[Collection entries]
(* ===== verification/Prelude.v ===== *)
(** * A verification library for pharos-rs

    pharos-rs is a Rust framework for domain-driven, event-driven services.
    An application keeps aggregates that raise domain events; a repository
    saves them under optimistic concurrency; their events are published in
    process on an event bus or stored in an outbox together with the
    aggregate, from which a dispatcher publishes them to a broker; consumers
    deduplicate deliveries with an inbox, retry under a policy and park what
    keeps failing on a dead-letter queue; sagas turn events into commands that
    leave through the outbox again; event-sourced aggregates are replayed from
    streams and snapshots.  Events that leave the service travel in versioned
    envelopes, as JSON or Protobuf, and old versions are upcast on arrival.
    Work runs in the scope of a tenant, which messages carry along and which
    only a recorded elevation crosses.  Commands enter over HTTP through one
    validating seam, and a realtime hub fans messages out to rooms of
    WebSocket connections that may resume where they left off.  This library
    models those parts and proves what each promises to the next.

    ** Files and the code they model (under src/crates)

    - Prelude (this file): results, the state monad with its notations,
      lenses, the environment, machine integers, sorting, list lemmas.
    - Core: pharos-core/src aggregate.rs, entity.rs, errors.rs, repository.rs,
      classify.rs, value_object.rs, secret.rs.
    - Money: pharos-core/src money.rs and allocation.rs.
    - Messaging: pharos-messaging/src messaging.rs and dead_letter.rs, with
      pharos-memory/src in_memory_messaging.rs and in_memory_dead_letter.rs.
    - Outbox: pharos-messaging/src/outbox.rs, pharos-memory in_memory_outbox.rs.
    - OutboxDispatcher: pharos-messaging/src/outbox_dispatcher.rs.
    - Inbox: pharos-messaging/src/inbox.rs, pharos-memory in_memory_inbox.rs.
    - Consume: pharos-messaging/src/consume.rs.
    - Saga: pharos-saga/src/lib.rs, pharos-memory in_memory_saga_store.rs.
    - EventSourcing: pharos-es/src/lib.rs, pharos-memory
      in_memory_event_store.rs.
    - EventBus: pharos-app/src event_bus.rs, event_handler.rs, cascade.rs,
      resilience.rs.
    - UnitOfWork: pharos-app/src/unit_of_work.rs, pharos-memory
      in_memory_repository.rs and in_memory_unit_of_work.rs.
    - AggregateStore: pharos-app/src service.rs, error.rs, aggregate_store.rs,
      default_store.rs.
    - Realtime: pharos-realtime/src hub.rs and memory.rs.
    - RealtimeWs: pharos-realtime/src auth.rs and ws.rs.
    - Upcast: pharos-app/src integration_event.rs, serialization.rs, upcast.rs.
    - Tenancy: pharos-app/src tenant.rs, tenant_local.rs, tenant_iter.rs,
      enrichment.rs, elevation.rs, authorize.rs.
    - Dispatch: pharos-app/src command.rs, query.rs, tower_service.rs and
      pharos-axum/src/lib.rs.
    - Observability: pharos-axum/src/observability.rs and
      pharos-observability/src/filter.rs.
    - Proto: pharos-proto/src envelope.rs, error.rs, serializer.rs; ProtoWire
      gives the envelope its Protobuf bytes, by the tags of its attributes.
    - Registries: pharos-messaging/src schema_registry.rs and
      consumer_group.rs, pharos-memory in_memory_schema_registry.rs and
      in_memory_consumer_group.rs.
    - Contract and Conformance: pharos-testing/src/contract, the suites of the
      adapter conformance kit, and their runs against the in-memory adapters.
    - Macros and Derived: pharos-macros/src/lib.rs, what the macros generate
      from annotated syntax, and what the generated code does.
    - Capture: pharos-testing/src/lib.rs.
    - Metrics: pharos-axum/src/metrics.rs; Profile: pharos-axum/src/profile.rs.
    - Telemetry: pharos-observability/src lib.rs, otel.rs, propagation.rs and
      http.rs.
    - EndToEnd: the way of an event from a saved aggregate through outbox,
      dispatcher, broker and inbox to a handler, composed of the above.
    - Settlement: the dispatcher run again and again against a broker that
      answers as it likes, followed by the dead-letter sweep.
    - CrashSafety: any number of dispatchers on one outbox that may die
      between any two calls.
    - Orders, Monolith and Notes: the three examples under src/examples, from
      their domain to their routes and composition roots.
    - TestKit and the files ending in Tests: the unit tests inside the source
      files, as programs over the definitions above.

    ** How code becomes definitions

    A type keeps its name and its constructors; the method [m] of type [T] is
    [T_m].  An [async fn] is a computation [M W A], a function from a world
    [W] to an answer and a world, each awaited call acting in program order;
    [Result] is [result] and the operator [?] is the notation [try!].  A
    parameter taken by mutable reference comes back in the answer.  A trait
    that has several implementations is a class of operations over [W], and
    what its documentation promises is a second class of laws
    ([AggregateRootLaws], [SagaStoreLaws], [EventSourcedLaws],
    [TransactionLaws]); clients are verified against the laws and the
    in-memory implementations discharge them.  An in-memory store is a
    component of the world reached through a [Lens].  A boxed error is the
    text it displays.  Spans are left out but for what a derived command
    records on its own, and so are log events except those of the HTTP errors,
    which say where a hidden text goes.  A macro is a function from syntax to
    a compile error or a generated item, and the item has a meaning of its
    own; a test suite is a program that may panic.
    [tokio::select!] is a list of the branches that become ready, in any
    order; a task-local is a class with a scope operation; a future that was
    prepared but not yet run is a computation in the answer.

    Integers keep their width: [u32] and [u64] additions wrap, [i128]
    operations are checked as in the code.  An [f64] is an IEEE 754 datum of
    the standard library's SpecFloat, and [Duration] is a number of
    nanoseconds.  A panic is [None] and unwinds through its callers; so does
    waiting for ever on a lock.

    Parameters of the model, with their documented behaviour as class laws or
    named hypotheses: the clock, UUID and random sources ([Env]), chrono's
    range check ([Chrono]), the iteration order of hash maps ([MapIter]),
    serde ([Serde]), Tokio's timer ([Timer]) and notification
    ([OutboxSignal]), its broadcast channel ([Broadcast]), task-locals
    ([TaskLocal]) and time-outs ([TokioTime]), the socket ([WsSink]),
    serde_json ([Json], [SerdeEvent], [FromValue]), prost ([ProstMessage]),
    chrono's milliseconds ([ChronoMillis]), the UUID parser ([UuidText]),
    header values ([HeaderText]), the log ([Tracing]), syn and
    proc_macro_crate ([Syn]), prometheus_client ([Prometheus]), and the user's
    aggregates, sagas, handlers, authenticators and authorisers.

    Concurrency is a transition system where it matters: claims of the outbox
    ([outbox_step]), lanes of the dispatcher ([pool_step]), dispatchers that
    crash ([site_step]), loads and saves of sagas ([occ_step]), transactions of
    the unit of work ([uow_step]), publishers, subscribers and leaving guards
    of the realtime hub ([hub_step]) and requests under the metrics middleware
    ([track_step]); each step is one call of the modelled code, atomic under
    the lock the code holds there.

    Fuel never ends a run: the lane machine takes three calls per message
    ([lane_machine_faithful] runs it with exactly that), the loop of
    [Retrying] is bounded by the policy's attempts
    ([retrying_fuel_irrelevant]), printing an integer has 130 steps for the at
    most 39 digits of 128 bits ([Money_fmt_decimal] and [amount_roundtrip]
    rest on it), [powi] halves a 32-bit exponent, the upcaster loop has one
    round more than there are upcasters ([decode_never_partial] proves that it
    always answers), and a poll of a room's stream has one per message of the
    channel ([RoomStream_next_progress]).  The other loops are
    structural; the retry loop of the saga runner counts down from its own
    constant.

    ** What is proved

    - Dispatcher and outbox: order per key at any concurrency, attempts
      recorded before publications, termination, agreement of the concurrent
      system with the sequential code, complete delivery, leases that are
      exclusive until they run out or a retry or insertion frees them,
      exactly-once parking.
    - Unit of work: saving and enqueueing are atomic over any store that
      honours the contract; in-memory transactions serialise and always
      release their lock.
    - Consumers: at most one success per message of a consumer that takes
      its deliveries in turn, parking after exactly the budget, exclusive
      inbox leases.
    - Sagas: one transition per handled event, no lost update, terminal
      instances stay terminal, exclusive timeout claims.
    - Event sourcing: save and find round trip; with snapshots the same events
      are stored and the same aggregates found, and a snapshot is written
      exactly when a save crosses a boundary.
    - Event bus and services: erasure is invisible, both error policies,
      byte-level and by-name dispatch agree with publishing, retry and
      parking, resumption after a failed publication, the relay round trip.
    - Money: exact checked arithmetic, lossless fair allocation, exact decimal
      display, serialisation round trip.  Backoff stays within the maximum as
      an [f64] has it, which is the maximum itself for whole seconds up to an
      hour.
    - Realtime: versions without holes and the longest backlog within both
      limits, rooms that live as long as their subscribers, lossless handover
      from replay to live stream, exact answers to a resuming client; on a
      connection, authorisation before every handled frame, nothing after a
      failed revalidation, delivery in order, and silent peers cut off.
    - Events on the wire: decoding applies exactly the missing upcasters or
      refuses, never half of them; the Protobuf round trip up to
      milliseconds; the newest schema of a registry.
    - Tenancy: isolated passes over the tenants, the tenant of a message
      restored where it is consumed, every elevation on the record.
    - Edges: internal and invalid commands never reach a handler over HTTP and
      errors underneath never reach the client; trace contexts survive a hop;
      completing a log filter changes nothing the operator asked for; the
      request metrics count every answered request once.
    - Conformance: every suite of the kit passes against the in-memory adapter
      it is meant for, at any clock that does not outrun a lease, with any
      identifiers and in any map order, and finds a repository without
      version check and an outbox without leases.
    - Macros: derived aggregates satisfy the laws the stores are proved
      against, derived events keep the identity their annotations pin, derived
      commands keep their handlers behind their rules and record exactly the
      fields they ask for, guarded functions run for the roles they name only;
      captured events are the published ones.
    - End to end: an event that was saved with its aggregate is handled
      exactly once, whatever a handler that fails a bounded number of times
      does, and nothing stays queued.
    - Settlement: against any broker, a relay with as many runs as the rows
      have attempts left settles every row: published, its message taken
      once, or parked within its budget with its last error.  Dispatchers that
      crash lose nothing: the row is settled later, its message taken at least
      once or parked.
    - Examples: the orders of the example are what their published events say
      and every request gets the status its state calls for; the monolith has
      exactly one invoice per placed order, with its total; no tenant sees or
      disturbs the notes of another.
    - Observability: the environment decides what is installed, and a failure
      says why not; a trace context travels with a message; an exemplar names
      the trace of the request it was observed in.
    - Unit tests: every ported test passes ([saga_tests_pass],
      [event_bus_tests_pass], ...), a check of the definitions against what
      the authors expect of the code.
    - Divergences: a group of theorems about what the code does where its
      documentation says otherwise (the races, lost events, revived
      aggregates and reordered keys listed with the manifest's findings).

    ** What is not modelled

    The facade crate and the re-exports of the others; the builders and
    [Clone] instances that only store or share a value.  In the HTTP adapters
    the routing, the extraction of a request and the encoding of a response
    are axum's and tower's, the text of metrics is prometheus_client's, the
    filter and the rendering of log lines are tracing_subscriber's, the
    exporter is OpenTelemetry's, and the tokens, spans and generics of the
    macros are passed on unread.  The tests that need those (the encoded
    metrics, the served routers, the installed exporter) and the one threaded
    race of pharos-realtime/src/memory.rs, which the transition system of the
    hub covers, are not ported.  In the event bus a handler
    that registers handlers is outside the model (a publication runs the list
    it cloned); memory exhaustion and poisoned locks are too.

    Instants are integers without a bound: chrono's panic when a lease or a
    delay leads past the last representable date ([now + lease] and
    [now + delay] in the outbox and in the claims of sagas) is outside the
    model.  Integer additions wrap as in a release build; a debug build panics
    where they overflow ([with_upcaster], [upcast_loop], [entry_since]).
    [dispatch_pending] runs its lanes one after the other, which is the code
    at a concurrency of one; every other interleaving of the lanes is a run of
    [pool_step].  [InMemoryOutbox_pending] is one atomic call, and
    [outbox_step] lets other calls in between its claims. *)

From stdpp Require Export base tactics decidable option list sorting gmap sets strings pretty.
From Stdlib Require Export ZArith Lia.
From Corelib Require Export SpecFloat.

● **About this task**:
Return, word for word, every line from the top of the entries down to the line that holds "leave through the", both included.

● **Your response**:
(* ===== verification/Prelude.v ===== *)
(** * A verification library for pharos-rs

    pharos-rs is a Rust framework for domain-driven, event-driven services.
    An application keeps aggregates that raise domain events; a repository
    saves them under optimistic concurrency; their events are published in
    process on an event bus or stored in an outbox together with the
    aggregate, from which a dispatcher publishes them to a broker; consumers
    deduplicate deliveries with an inbox, retry under a policy and park what
    keeps failing on a dead-letter queue; sagas turn events into commands that
    leave through the outbox again; event-sourced aggregates are replayed from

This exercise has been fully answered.